(** A command that does not touch a proposal leaves it or forgets it. *)
Lemma uninvolved_proposes c s pid pd : uninvolved c -> proposes (c s).1 pid pd -> proposes s pid pd.
Proof.
  intros Hc (loc & Hl & Ho). destruct (Hc s) as (Hp & Eo & _). rewrite Eo in Ho.
  exists loc. split; [|done]. by eapply lookup_weaken.
Qed.

(** What a vote adds to the count of a proposal. *)
Definition counts (i : Input G) (pid : string) (pd : ProposeData) : Z :=
  match i with
  | ClientVotes _ v src =>
      if decide (v_proposeId v = pid /\ v_voteResult v = ACCEPTED /\ src ∈ nodesInVote pd) then 1 else 0
  | _ => 0
  end.

(** The proposal that an input makes. *)
Definition opens (i : Input G) : option string :=
  match i with
  | ClientProposes _ _ _ q _ | ClientProposesAction _ _ _ q _ => Some (ptl_proposeId q)
  | _ => None
  end.

(** A proposal after a step is fresh, put to the members known at the time, or
    has been there with the same electorate, and [counts] is what it may have
    gained. *)
Definition grows (i : Input G) s s' : Prop := forall pid pd',
  proposes s' pid pd' ->
  (opens i = Some pid /\ accepted pd' = 0 /\ exists t, nodesInVote pd' = GetKnownComponents t (m_group s))
  \/ exists pd, proposes s pid pd /\ nodesInVote pd' = nodesInVote pd
       /\ (0 <= accepted pd -> 0 <= accepted pd' <= accepted pd + counts i pid pd).

Lemma uninvolved_grows i c s : uninvolved c -> grows i s (c s).1.
Proof.
  intros Hc pid pd Hp. right. exists pd. split_and!; [by eapply uninvolved_proposes|done|].
  intros Ha. unfold counts. repeat case_match; lia.
Qed.

Lemma register_grows i pid aid pd s t :
  lead_wf s -> opens i = Some pid -> accepted pd = 0 ->
  nodesInVote pd = GetKnownComponents t (m_group s) -> grows i s (register_proposal pid aid pd s).1.
Proof.
  intros W Hop Ha Hn q qd (loc & Hl & Ho).
  assert (<[pid := m_nextObject s]> (m_proposeData s) !! q = Some loc
    /\ <[m_nextObject s := pd]> (m_objects s) !! loc = Some qd) as [Hl' Ho'] by by destruct aid.
  destruct (decide (pid = q)) as [<-|Hne].
  - rewrite lookup_insert_eq in Hl'. injection Hl' as <-. rewrite lookup_insert_eq in Ho'.
    injection Ho' as <-. left. eauto.
  - rewrite lookup_insert_ne in Hl' by done. destruct (wf_proposal _ W _ _ Hl') as [x Hx].
    pose proof (wf_fresh _ W _ _ Hx). rewrite lookup_insert_ne in Ho' by lia.
    right. exists qd. split_and!; [by exists loc|done|]. intros. unfold counts. repeat case_match; lia.
Qed.

Lemma u16_le z : 0 <= z -> 0 <= u16 z <= z.
Proof. intros Hz. unfold uwrap. pose proof (Z.mod_pos_bound z (2 ^ 16)). pose proof (Z.mod_le z (2 ^ 16)). lia. Qed.

(** A vote leaves the other proposals alone. *)
Lemma OnVote_other now v src s q qd :
  lead_wf s -> q <> v_proposeId v -> proposes (OnVote now v src s).1 q qd -> proposes s q qd.
Proof.
  intros W Hne. unfold OnVote, read at 1.
  destruct (m_proposeData s !! v_proposeId v) as [loc|] eqn:El; [|done].
  destruct (m_objects s !! loc) as [pd|] eqn:Eo; [|done].
  assert (forall c, uninvolved c -> proposes (c s).1 q qd -> proposes s q qd) as Hu
    by (intros c; apply uninvolved_proposes).
  assert (forall pd, uninvolved (erase_action pd)) as Hea.
  { intros pd'. apply uninvolved_read. intros s'. apply uninvolved_when, uninvolved_modify. by split. }
  assert (uninvolved (erase_proposal (v_proposeId v))) as Hep.
  { apply uninvolved_modify. intros s'. split; [apply delete_subseteq|done]. }
  destruct (IsTimeout now (proposeDeadline pd)).
  { apply Hu. apply uninvolved_seq; [apply Hea|]. apply uninvolved_seq; [done|by apply uninvolved_send]. }
  case_bool_decide; [done|]. set (pd' := count_vote _ _ _). set (s1 := (store_object loc pd' s).1).
  assert (proposes s1 q qd -> proposes s q qd) as Hstore.
  { intros (l & Hl & Ho). exists l. split; [done|]. simpl in Ho, Hl.
    rewrite lookup_insert_ne in Ho; [done|]. intros <-. apply Hne. by eapply (wf_distinct _ W). }
  assert (forall c : LeadCmd G, (forall s, m_proposeData (c s).1 ⊆ m_proposeData s /\ m_objects (c s).1 = m_objects s) ->
            proposes (c s1).1 q qd -> proposes s q qd) as Hc.
  { intros c Hcs (l & Hl & Ho). apply Hstore. destruct (Hcs s1) as [Hp Eo']. rewrite Eo' in Ho.
    exists l. split; [by eapply lookup_weaken|done]. }
  destruct (_ <=? accepted pd'); [|destruct (_ <=? rejected pd')]; cbn [seq fst].
  - apply (Hc (AnnounceResult (v_proposeId v) ACCEPTED ;; erase_action pd' ;; erase_proposal (v_proposeId v))).
    intros s2. cbn [seq fst]. destruct (Hea pd' s2) as (A1 & A2 & _). destruct (Hep (erase_action pd' s2).1) as (B1 & B2 & _).
    split; [by etrans|simpl; congruence].
  - apply (Hc (erase_action pd' ;; AnnounceResult (v_proposeId v) REJECTED ;; erase_proposal (v_proposeId v))).
    intros s2. cbn [seq fst]. destruct (Hea pd' s2) as (A1 & A2 & _). destruct (Hep (erase_action pd' s2).1) as (B1 & B2 & _).
    split; [by etrans|simpl; congruence].
  - apply (Hc skip). by intros.
Qed.

Lemma OnVote_grows now v src s :
  lead_wf s -> grows (ClientVotes now v src) s (OnVote now v src s).1.
Proof.
  intros W q qd Hq. right. destruct (decide (q = v_proposeId v)) as [->|Hne].
  2:{ exists qd. split_and!; [by eapply OnVote_other|done|]. intros. unfold counts. case_decide; lia. }
  destruct (m_proposeData s !! v_proposeId v) as [loc|] eqn:El.
  2:{ rewrite OnVote_absent in Hq by done. destruct Hq as (l & Hl & _). simpl in Hl. congruence. }
  destruct (wf_proposal _ W _ _ El) as [pd Hpd].
  assert (proposes s (v_proposeId v) pd) as Hp by by exists loc.
  exists pd. split; [done|]. destruct (IsTimeout now (proposeDeadline pd)) eqn:Et.
  { destruct (OnVote_late now v src s pd Hp Et) as (_ & Hm & _). destruct Hq as (l & Hl & _).
    rewrite Hm, lookup_delete_eq in Hl. done. }
  destruct (decide (src ∈ nodesInVote pd)) as [Hin|Hout].
  2:{ rewrite (OnVote_stranger now v src s pd Hp Et Hout) in Hq.
      destruct Hq as (l & Hl & Ho). simpl in Hl, Ho. assert (qd = pd) as -> by congruence.
      split; [done|]. intros. unfold counts. case_decide; lia. }
  pose proof (OnVote_counts now v src s pd Hp Et Hin) as Hc. unfold after_ballot in Hc.
  destruct Hq as (l & Hl & Ho).
  destruct (_ <=? accepted _); [destruct Hc as (_ & Hn & _); congruence|].
  destruct (_ <=? rejected _); [destruct Hc as (_ & Hn & _); congruence|].
  destruct Hc as (_ & l' & Hl' & Ho'). assert (qd = count_vote src (v_voteResult v) pd) as -> by congruence.
  split; [done|]. intros Ha. unfold counts. simpl. destruct (decide (v_voteResult v = ACCEPTED)).
  - rewrite decide_True by done. apply u16_le. lia.
  - rewrite decide_False by tauto. lia.
Qed.

Lemma handle_grows i s : (forall g : G, i <> GroupMoves g) -> lead_wf s -> grows i s (handle i s).1.
Proof.
  intros Hi W. destruct i as [clk order|now draw m|t1 t2 junk h body|t0 t1 t2 h tsca|now v src|g]; simpl;
    [| | | | |by destruct (Hi g)].
  - apply uninvolved_grows, uninvolved_Update.
  - apply uninvolved_grows, uninvolved_UpdateMsg.
  - unfold OnProposeFromClient, read. case_bool_decide; [apply (uninvolved_grows _ skip), uninvolved_skip|].
    by eapply register_grows.
  - unfold OnActionProposeFromClient, read. case_bool_decide; [apply (uninvolved_grows _ skip), uninvolved_skip|].
    case_match; [apply (uninvolved_grows _ skip), uninvolved_skip|]. by eapply register_grows.
  - by apply OnVote_grows.
Qed.

(** Only the counted majority of a proposal is announced as its acceptance, and
    no leader votes. *)
Lemma handle_sends i s m :
  (forall g : G, i <> GroupMoves g) -> lead_wf s -> SendMsg m ∈ (handle i s).2 ->
  yes_vote (gmsg_header m) = None
  /\ forall pid, accepts (gmsg_header m) = Some pid ->
       exists pd, proposes s pid pd
         /\ (0 <= accepted pd -> proposal_majority pd <= accepted pd + counts i pid pd).
Proof.
  intros Hi W. assert (forall c, uninvolved c -> SendMsg m ∈ (c s).2 -> yes_vote (gmsg_header m) = None
      /\ forall pid, accepts (gmsg_header m) = Some pid ->
       exists pd, proposes s pid pd
         /\ (0 <= accepted pd -> proposal_majority pd <= accepted pd + counts i pid pd)) as Hu.
  { intros c Hc Hm. destruct (Hc s) as (_ & _ & Hn). rewrite Forall_forall in Hn.
    destruct (neutral_selects _ (Hn _ Hm)) as [-> ->]. done. }
  destruct i as [clk order|now draw x|t1 t2 junk h body|t0 t1 t2 h tsca|now v src|g];
    [| | | | |by destruct (Hi g)]; cbn [handle].
  - apply Hu, uninvolved_Update.
  - apply Hu, uninvolved_UpdateMsg.
  - unfold OnProposeFromClient, read. case_bool_decide; [by intros ?%elem_of_nil|].
    intros Hm. apply list_elem_of_singleton in Hm. by simplify_eq.
  - unfold OnActionProposeFromClient, read. case_bool_decide; [by intros ?%elem_of_nil|].
    case_match; [by intros ?%elem_of_nil|]. intros Hm. apply list_elem_of_singleton in Hm. by simplify_eq.
  - intros Hm. destruct (m_proposeData s !! v_proposeId v) as [loc|] eqn:El.
    2:{ rewrite OnVote_absent in Hm by done. by apply elem_of_nil in Hm. }
    destruct (wf_proposal _ W _ _ El) as [pd Hpd].
    assert (proposes s (v_proposeId v) pd) as Hp by by exists loc.
    destruct (IsTimeout now (proposeDeadline pd)) eqn:Et.
    { destruct (OnVote_late now v src s pd Hp Et) as (E & _ & _). rewrite E in Hm.
      apply list_elem_of_singleton in Hm. injection Hm as ->. done. }
    destruct (decide (src ∈ nodesInVote pd)) as [Hin|Hout].
    2:{ rewrite (OnVote_stranger now v src s pd Hp Et Hout) in Hm. by apply elem_of_nil in Hm. }
    pose proof (OnVote_counts now v src s pd Hp Et Hin) as Hc. unfold after_ballot in Hc.
    destruct (Z.leb_spec (proposal_majority (count_vote src (v_voteResult v) pd))
                (accepted (count_vote src (v_voteResult v) pd))) as [Hmaj|_].
    + destruct Hc as (E & _). rewrite E in Hm. apply list_elem_of_singleton in Hm. injection Hm as ->.
      split; [done|]. intros pid [= <-]. exists pd. split; [done|]. intros Ha.
      unfold proposal_majority in *. simpl in Hmaj. unfold counts.
      destruct (decide (v_voteResult v = ACCEPTED)).
      * rewrite decide_True by done. pose proof (u16_le (accepted pd + 1)). lia.
      * rewrite decide_False by tauto. lia.
    + destruct (_ <=? rejected _); destruct Hc as (E & _); rewrite E in Hm.
      * apply list_elem_of_singleton in Hm. injection Hm as ->. done.
      * by apply elem_of_nil in Hm.
Qed.
End Handle.

(** ** One round of a group *)

Section Round.
Implicit Types (g : Group) (l : GroupLead GroupCore).

Lemma heartbeats_quiet {A} (f : GroupInternals -> option A) out :
  (forall hb, f (groupHeartBeat hb) = None) -> Forall heartbeat_only out -> omap (sent_header f) out = [].
Proof.
  intros Hf. induction 1 as [|o out Ho Hout IH]; [done|].
  destruct o as [k [[h b]|] st| | | | | | | |]; try exact IH. simpl in *. destruct h; try done. by rewrite Hf.
Qed.

Lemma leader_out_header {A} (f : GroupInternals -> option A) (c : GroupCore) outs x :
  x ∈ omap (sent_header f) (concat (map (leader_out c) outs)) ->
  exists m, SendMsg m ∈ outs /\ f (gmsg_header m) = Some x.
Proof.
  induction outs as [|o outs IH]; simpl; [by intros ?%elem_of_nil|].
  rewrite omap_app. intros [H|H]%elem_of_app; [|destruct (IH H) as (m & ? & ?); exists m; split; [by right|done]].
  destruct o as [m|]; simpl in H; [|by apply elem_of_nil in H]. unfold SendMessage_zmsg in H.
  destruct (find_pub _ _) as [[k cfg]|]; simpl in H; [|by apply elem_of_nil in H].
  destruct (f (gmsg_header m)) eqn:E; [|by apply elem_of_nil in H].
  apply list_elem_of_singleton in H as ->. exists m. split; [left|done].
Qed.

Lemma ping_heartbeat now zerr c c' out rc :
  SendPingWithPeriod now zerr c = Ok (c', out, rc) ->
  group_subport_ c' = group_subport_ c /\ known_nodes_ c' = known_nodes_ c /\ Forall heartbeat_only out.
Proof.
  unfold SendPingWithPeriod, SendPing, SendHeartBeat. intros Hp.
  repeat case_match; simpl in Hp; try (by simplify_eq);
    destruct (group_pubport_ c); simpl in Hp; simplify_eq; (split_and!; [done..|repeat constructor]).
Qed.

(** A message that the group reads. *)
Definition reads_msg (i : GroupInput) g (m : RawMsg) : Prop :=
  exists which, group_subport_ (core g) = Some which /\ gi_polled i = Readable which (Some m).

Definition raw_yes (m : RawMsg) : option (string * string) := rm_first m ≫= yes_vote.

> **TASK PROMPT**: Repeat the material above exactly, beginning with its first line and ending with the line that holds "(** What a vote", and leave out everything else.

> **REPLY TO THE TASK**:
(** A command that does not touch a proposal leaves it or forgets it. *)
Lemma uninvolved_proposes c s pid pd : uninvolved c -> proposes (c s).1 pid pd -> proposes s pid pd.
Proof.
  intros Hc (loc & Hl & Ho). destruct (Hc s) as (Hp & Eo & _). rewrite Eo in Ho.
  exists loc. split; [|done]. by eapply lookup_weaken.
Qed.

(** What a vote adds to the count of a proposal. *)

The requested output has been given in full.